DETAILED ACTION
Notice of Pre-AIA  or AIA  Status
The present application, filed on or after March 16, 2013, is being examined under the first inventor to file provisions of the AIA .
Claim Rejections - 35 USC § 102
In the event the determination of the status of the application as subject to AIA  35 U.S.C. 102 and 103 (or as subject to pre-AIA  35 U.S.C. 102 and 103) is incorrect, any correction of the statutory basis for the rejection will not be considered a new ground of rejection if the prior art relied upon, and the rationale supporting the rejection, would be the same under either status.  

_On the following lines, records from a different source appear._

(** C19.  A fatal failure is final.  Over any sequence of requests the service
    announces at most one failure, and only with mutations stopped; once it
    has one, it keeps that failure and the store never changes again. *)
Theorem fatal_failure_is_final w w' :
  latched w → rtc (served options) w w' →
  (length (List.filter is_announcement (emitted w')) ≤ 1)%nat ∧
  (is_some (first_failure w') = true → mutations_stopped w' = true) ∧
  ∀ f, first_failure w = Some f → first_failure w' = Some f ∧ same_store (connection w) (connection w').
Proof.
  intros Hl Hs. destruct (served_latched _ _ _ Hs Hl) as [[H1 H2] Hstop]. split_and!; [|done|].
  - rewrite H1. destruct (is_some _); lia.
  - intros f Hf. split.
    + clear H1 H2 Hstop Hl. induction Hs as [|w w1 w' (request & r & Hw) _ IH]; [done|]. apply IH. by eapply serve_first.
    + apply Hstop, Hl. by rewrite Hf.
Qed.

End Contract.

(** ** A small service *)

Module Sample.
Import SchedulerStore.Sample.

#[global] Instance admission_sample : Admission := {|
  attribute_document _ _ _ _ := success [123; 125];
  validate_job_attributes _ _ := success tt;
  attribute_applies_to _ _ := true;
  materialize_attributes _ _ _ own := success own;
  normalize_submitted_job_payload _ payload := success payload;
  validate_payload_template _ _ := success [];
  encode_queue_request r := success (cq_name r); validate_queue_request _ := success tt;
  encode_queue_result q := success (row_queue_id q); decode_queue_result _ := failure queue_not_found;
  encode_job_request r _ := success (default [] (cj_name r)); validate_job_request _ := success tt;
  encode_job_result j := success (job_id j); decode_job_result _ := failure job_not_found;
  encode_run_request r := success (rn_job r); validate_run_request _ := success tt;
  encode_run_result r := success (run_id r); decode_run_result _ := failure job_not_found;
  queue_to_json _ := success JsonNull; job_to_json _ := success JsonNull;
  poisoned _ := None; timing_origin _ := OriginOperation |}.

Definition options : ManagementServiceOptions := mkServiceOptions ∅ [85; 84; 67].
Definition service : Service := mkService (session world) OriginOperation None true false None [].

Definition suspend : Request := SuspendQueue (ById [1]) (success 5000).
Definition remove : Request := DeleteQueue (ByName [113]) (success 6000).
Definition run_now : Request := RunNow (mkRunNow [2] None) (success 7000).
Definition rename (name : bytes) : Request :=
  UpdateJob (mkUpdateJob [2] 1 (Some (Some name)) None None ∅ None) (success 8000).

Definition after (request : Request) (w : Service) : Service := (serve options request w).2.
Definition suspended : Service := after suspend service.

Lemma service_wf : wf (tables (connection service)).
Proof. apply world_consistent. Qed.

Lemma served_after request w : served options w (after request w).
Proof. exists request, (serve options request w).1. apply surjective_pairing. Qed.

Definition granted (request : Request) (w : Service) : bool := is_success (serve options request w).1.

Lemma granted_serves request w :
  granted request w = true → ∃ v, serve options request w = (success v, after request w).
Proof.
  unfold granted, after. destruct (serve options request w) as [[v|e] w']; [|done]. intros _. by exists v.
Qed.

Lemma suspended_wf : wf (tables (connection suspended)).
Proof. eapply (serve_keeps options suspend service); [apply service_wf|apply surjective_pairing]. Qed.


(** An active queue cannot be deleted. *)
Lemma requests_all_or_nothing_witness :
  granted remove service = false ∧ same_store (connection service) (connection (after remove service)).
Proof.
  split; [vm_compute; reflexivity|].
  apply (requests_all_or_nothing options remove service (serve options remove service).1).
  - apply surjective_pairing.
  - right. right. split; vm_compute; reflexivity.
Defined.

Lemma service_typed : typed (tables (connection service)).
Proof.
  split; unfold service; cbn [connection session world tables queues jobs]; intros k x [<- <-]%lookup_singleton_Some.
  - split; vm_compute; split_and?; done.
  - split; vm_compute; split_and?; done.
Qed.

Lemma names_service : names_unique (tables (connection service)).
Proof.
  intros k1 k2 q1 q2. unfold service. cbn [connection session world tables queues].
  by intros [<- _]%lookup_singleton_Some [<- _]%lookup_singleton_Some.
Qed.

Definition removed : Service := after remove suspended.

Lemma service_removed : rtc (served options) service removed.
Proof. eapply rtc_l; [apply (served_after suspend)|]. eapply rtc_l; [apply (served_after remove)|]. apply rtc_refl. Qed.

Lemma rows_stay_typed_witness : queue_state <$> queues (tables (connection removed)) !! [1] = Some QueueDeleted ∧
  typed (tables (connection removed)).
Proof.
  split; [vm_compute; reflexivity|].
  apply (rows_stay_typed options service removed); [apply service_wf|apply service_typed|apply service_removed].
Defined.

Lemma names_stay_unique_witness : names_unique (tables (connection removed)).
Proof. apply (names_stay_unique options service removed); [apply service_wf|apply names_service|apply service_removed]. Defined.

(** Two callers rename the job at revision 1. *)
Lemma no_lost_update_witness :
  granted (rename [97]) service = true ∧ granted (rename [98]) (after suspend (after (rename [97]) service)) = false.
Proof.
  split; [vm_compute; reflexivity|].
  destruct (granted_serves (rename [97]) service) as [v Hv]; [vm_compute; reflexivity|].
  eapply (no_lost_update options (rename [97]) (rename [98]) [2] 1 service v (after (rename [97]) service)
            (after suspend (after (rename [97]) service))); [apply service_wf|reflexivity|reflexivity|exact Hv| |].
  - eapply rtc_l; [apply (served_after suspend)|]. apply rtc_refl.
  - apply surjective_pairing.
Defined.

Lemma deletion_drains_queue_witness :
  ∃ q q', selected (ByName [113]) (tables (connection suspended)) q ∧
    queues (tables (connection removed)) !! row_queue_id q = Some q' ∧ queue_state q' = QueueDeleted.
Proof.
  destruct (granted_serves remove suspended) as [v Hv]; [vm_compute; reflexivity|].
  destruct (deletion_drains_queue options (ByName [113]) (success 6000) suspended v removed suspended_wf Hv)
    as (q & q' & Hs & _ & Hq & Hd & _). exists q, q'. split_and!; [exact Hs|exact Hq|exact Hd].
Defined.

Lemma requested_run_is_single_witness :
  ∃ r, runs (tables (connection service)) !! run_id r = None ∧
    tables (connection (after run_now service)) =
      set_runs (<[run_id r := manual_row r]> (runs (tables (connection service)))) (tables (connection service)).
Proof.
  destruct (granted_serves run_now service) as [v Hv]; [vm_compute; reflexivity|].
  destruct (requested_run_is_single options (mkRunNow [2] None) (success 7000) service v (after run_now service)
              service_wf eq_refl Hv) as (now & j & r & _ & _ & _ & _ & Hnew & Hstore & _).
  exists r. split; [exact Hnew|exact Hstore].
Defined.

Definition failed : Service := latch queue_not_found service.

Lemma fatal_failure_is_final_witness :
  first_failure failed = Some queue_not_found ∧ granted suspend failed = false ∧
  first_failure (after suspend failed) = Some queue_not_found ∧
  same_store (connection failed) (connection (after suspend failed)).
Proof.
  split_and!; [reflexivity|vm_compute; reflexivity|..].
  all: destruct (fatal_failure_is_final options failed (after suspend failed)) as (_ & _ & Hf);
    [by split|by apply rtc_once, served_after|]; by apply (Hf queue_not_found).
Defined.

End Sample.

The following is a quotation of the appropriate paragraphs of 35 U.S.C. 102 that form the basis for the rejections under this section made in this Office action:
A person shall be entitled to a patent unless –

(a)(1) the claimed invention was patented, described in a printed publication, or in public use, on sale, or otherwise available to the public before the effective filing date of the claimed invention.

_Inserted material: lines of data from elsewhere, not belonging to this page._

Lemma history_batch_clears_witness :
  runs (tables (batch first_cursor).2) !! [3] = None ∧ runs (tables (batch first_cursor).2) !! [4] = Some recent_run ∧
  ¬ expired (11 * hour) 0 (tables (batch first_cursor).2) recent_run.
Proof.
  assert (H4 : runs (tables (batch first_cursor).2) !! [4] = Some recent_run) by (vm_compute; reflexivity).
  split_and!; [vm_compute; reflexivity|done|].
  apply (history_batch_clears 10 (11 * hour) 0 100 first_cursor archive first_batch (batch first_cursor).2 [1] [4]);
    [apply first_batch_runs|reflexivity..|cbn; lia|exact H4|reflexivity].
Defined.

(** Over the store of the scheduler, whose run ended in minute three. *)
Definition later : result Error (option RetentionBatchResult) * Session :=
  purge_next_batch 10 (11 * hour) 60 100 first_cursor (session completed).

Lemma retention_keeps_witness :
  is_Some (runs (tables (session completed)) !! [3]) ∧ runs (tables later.2) !! [3] = None ∧ wf (tables later.2).
Proof.
  split_and!; [vm_compute; by eexists|vm_compute; reflexivity|].
  apply (retention_keeps 10 (11 * hour) 60 100 first_cursor (session completed) later.1 later.2); [|apply surjective_pairing].
  apply (step_consistent started); [apply started_completes|apply started_consistent].
Defined.

(** The sweep removes a run, the deleted job and the deleted queue with their
    three records. *)
Lemma whole_result : whole.1 = success (Some (mkCounts 1 3 1 1)).
Proof. vm_compute. reflexivity. Qed.

Lemma sweep_terminates_witness :
  whole.1 ≠ success None ∧
  ∃ l, removals (11 * hour) 0 l (durable archive) (durable whole.2) ∧ counts_of l = mkCounts 1 3 1 1.
Proof.
  destruct (sweep_terminates 10 (11 * hour) 0 100 20 archive whole.1 whole.2) as [Hne Hc];
    [vm_compute; lia|vm_compute; lia|apply surjective_pairing|].
  split; [exact Hne|]. apply Hc, whole_result.
Defined.

End Archive.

(a)(2) the claimed invention was described in a patent issued under section 151, or in an application for patent published or deemed published under section 122(b), in which the patent or application, as the case may be, names another inventor and was effectively filed before the effective filing date of the claimed invention.


Von Sneidern
Claims 1, 4, 5, 7-10, 12-14, 17, 18, and 20 are rejected under 35 U.S.C. 102(a)(1)/(a)(2) as being anticipated by Von Sneidern et al.(USPubN 2016/0071549; hereinafter Von Sneidern).

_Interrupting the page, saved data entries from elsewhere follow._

(* ===== verification/System.v ===== *)
(** * The daemon over its store

    The parts that write to the store, together and over any number of
    restarts: startup recovery, then the scheduler, the management service and
    the retention of history on one connection, in any order and with any outcomes.  A stop may come
    between any two of their transactions; what the scheduler remembers is then
    lost, and what the store holds stays.  [src/jobud/runtime_priv.cpp] composes
    the parts in this way ([recover], [start_services]). *)

From stdpp Require Import base numbers strings list gmap sets relations.
From S2P Require Import Prelude Effects Values OutputCapture RetryPolicy CronEngine Domain ResourceNames StorageFailure Storage.
From S2P Require Import SchedulerRepository ManagementRepository Lifecycle Management ManagementOperations StoreLogic.
From S2P Require Import Completion RecoveryRepository Recovery Keyset ManagementLogic ManagementAtomicity StoreInvariant.
From S2P Require Import SchedulerStore RecoveryLogic RecoverySound RecoverySafety RecoveryTermination StartupRecovery.
From S2P Require Import ManagementStatements ManagementSpec ManagementRefinement ManagementContract.
From S2P Require Import RetentionRepository Retention RetentionSpec RetentionContract RetentionService.
Local Open Scope Z_scope.

Section System.
Context `{Admission} `{Startup} `{Runner} `{!ReplayScopes} `{!RetentionHost}.
Variables (options : ManagementServiceOptions) (policy : RecoveryOptions) (history : RetentionOptions).

(** A daemon that serves, with the memory of the scheduler and the state of
    the management service; or one that is stopped, with what it left. *)
Inductive Daemon :=
  | Serving (runtime : Runtime) (service : Service)
  | Down (s : Session).

Definition fresh_service (s : Session) : Service := mkService s OriginOperation None true false None [].

Inductive life : Daemon → Daemon → Prop :=
  | life_schedule runtime runtime' service :
      step runtime runtime' →
      life (Serving runtime service) (Serving runtime' (with_connection (session runtime') service))
  | life_manage runtime service request r service' :
      connection service = session runtime → serve options request service = (r, service') →
      life (Serving runtime service)
        (Serving (mkRuntime (connection service') (active runtime) (cancellations runtime)) service')
  | life_maintain runtime service maintenance r maintenance' :
      database maintenance = session runtime → process_batch history maintenance = (r, maintenance') →
      life (Serving runtime service)
        (Serving (mkRuntime (database maintenance') (active runtime) (cancellations runtime))
           (with_connection (database maintenance') service))
  | life_stop runtime service s :
      same_store (session runtime) s → life (Serving runtime service) (Down s)
  | life_start s fuel report w :
      recover_startup policy fuel (mkRecovery s empty_report 0 0) = (success (Some report), w) →
      life (Down s) (Serving (mkRuntime (store w) ∅ ∅) (fresh_service (store w)))
  | life_refused s fuel r w :
      recover_startup policy fuel (mkRecovery s empty_report 0 0) = (r, w) → life (Down s) (Down (store w)).

(** The store satisfies its invariant; while the daemon serves, the memory of
    the scheduler is exactly the set of attempts that the store says are
    running, and the service works on the same store. *)
Definition sound (d : Daemon) : Prop :=
  match d with
  | Serving runtime service => consistent runtime ∧ connection service = session runtime
  | Down s => wf (tables s)
  end.

Lemma agree_attempts runtime s :
  agree runtime → attempts (tables s) = attempts (tables (session runtime)) →
  agree (mkRuntime s (active runtime) (cancellations runtime)).
Proof. intros Ha Heq k n. cbn [session active]. unfold running_in. rewrite Heq. apply Ha. Qed.

Lemma wf_keyed t : wf t → keyed t.
Proof. intros Hwf. split; [apply (wf_run_key t Hwf)|apply (wf_job_key t Hwf)|apply (wf_queue_key t Hwf)|apply (wf_attempt_key t Hwf)]. Qed.

Lemma life_sound d d' : sound d → life d d' → sound d'.
Proof.
  intros Hd Hl. destruct Hl as [runtime runtime' service Hs|runtime service request r service' Hc Hw
    |runtime service m r m' Hm Hp|runtime service s Hs|s fuel report w Hw|s fuel r w Hw]; cbn [sound] in *.
  - destruct Hd as [Hd _]. split; [by eapply step_consistent|done].
  - destruct Hd as [[Hwf Ha] _]. rewrite <- Hc in Hwf. destruct (serve_keeps _ _ _ _ _ Hwf Hw) as (Hwf' & Heq & _).
    split; [|done]. split; [done|]. apply agree_attempts; [done|]. by rewrite Heq, Hc.
  - destruct Hd as [[Hwf Ha] _]. split; [|done].
    apply process_batch_database in Hp as [->|(fuel & now & x & Hp)]; [by rewrite Hm|]. rewrite Hm in Hp.
    destruct (retention_batch_keeps _ _ _ _ _ _ _ _ Hwf Hp) as (Hwf' & Hrun & _). split; [done|].
    intros k n. cbn [session active]. rewrite Hrun. apply Ha.
  - destruct Hd as [[Hwf _] _]. by destruct Hs as [-> _ _].
  - split; [|done]. destruct (recovery_validated policy fuel (mkRecovery s empty_report 0 0) _ _ (wf_keyed _ Hd) Hw) as (Hk & Hv & Hs).
    apply settled_consistent; [by apply valid_wf|done].
  - refine (recovery_maintains wf policy fuel _ _ (mkRecovery s empty_report 0 0) _ _ Hd Hw).
    + intros time x lower. apply interrupt_unit_safe.
    + intros A m t [_ Hm]. apply Hm.
Qed.


End System.

(** ** A life *)

Module Sample.
Import SchedulerStore.Sample StartupRecovery.Abandoned ManagementContract.Sample.

Abbreviation policy := StartupRecovery.Abandoned.options.
Abbreviation life_of := (life ManagementContract.Sample.options policy RetentionService.Sample.options).

(** The scheduler starts a run; the daemon stops, is started again, and
    suspends the queue. *)
Definition first : Daemon := Serving world (fresh_service (session world)).
Definition restarted : Runtime := mkRuntime (store recovery.2) ∅ ∅.
Definition asked : result Error Response * Service := serve ManagementContract.Sample.options suspend (fresh_service (store recovery.2)).
Definition last : Daemon := Serving (mkRuntime (connection asked.2) ∅ ∅) asked.2.

Lemma lives : rtc life_of first last.
Proof.
  destruct recovery_reported as [report Hr].
  eapply rtc_l; [apply (life_schedule _ _ _ _ started), world_starts|].
  eapply rtc_l; [apply (life_stop _ _ _ _ _ (session started)); reflexivity|].
  eapply rtc_l; [exact (life_start _ _ _ (session started) 10 report recovery.2 Hr)|].
  eapply rtc_l; [|apply rtc_refl].
  exact (life_manage _ _ _ restarted (fresh_service (store recovery.2)) suspend asked.1 asked.2 eq_refl (surjective_pairing asked)).
Qed.


End Sample.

As per claim 1, Von Sneidern teaches a system comprising: at least one processor; and at least one memory having stored thereon instructions that, when executed by the at least one processor(“The controller 120 may be communicatively coupled with the camera 110 and the microphone 115 and/or may control the operation of the camera 110 and the microphone 115. The controller 120 may also be 120 may also perform various types of processing, filtering, compression, etc. of video data and/or audio data prior to storing the video data and/or audio data into the memory 125.” In Para.[0034]), control the at least one processor to: 
receive a video file(“A source video is a video or a collection of videos recorded by a video camera or multiple video cameras. A source video may include one or more video frames (a single video frame may be a photograph) and/or may include metadata” in Para.[0025]); 
pre-process the video file to provide a timestamped transcript(“The metadata have been collected when the video was recorded or created from the video (or audio) data during post processing” in Para.[0034], “metadata comprises at least one of: geolocation data, motion data, people tag data, voice tag data, motion tag data, time data, or audio data” in Claim 16, The post processing can be interpreted as pre-process because the post processing is processing video after recorded.); 
sample across the timestamped transcript to generate a plurality of timestamped fragments; analyze the plurality of timestamped fragments to identify a likelihood of each fragment containing a highlight(“the processing logic may compare the metadata and/or additional features of the source video with a baseline feature set that indicates interesting metadata. The baseline feature set may include baseline data pertaining to some or all of the metadata and some or all of the additional features computed at block 515. For example, the baseline feature set may include features that may be useful to predict interestingness for the video frames … The processing logic may analyze the metadata against the baseline feature set to identify any video frames that are associated with interesting metadata” in Para.[0071]); 
extract, from the video file, a plurality of video clips corresponding to the fragments having a likelihood of containing a highlight greater than a threshold(“the processing logic may determine whether at least one video frame of the source video includes a feature value that exceeds an 
compile the plurality of video clips to generate a highlight video of the video file(”creating a compilation video from one or more source videos. The compilation video may be created to be a manageable length that may highlight many of the interesting parts of the one or more source videos while filtering out the less interesting parts” in Para.[0023]).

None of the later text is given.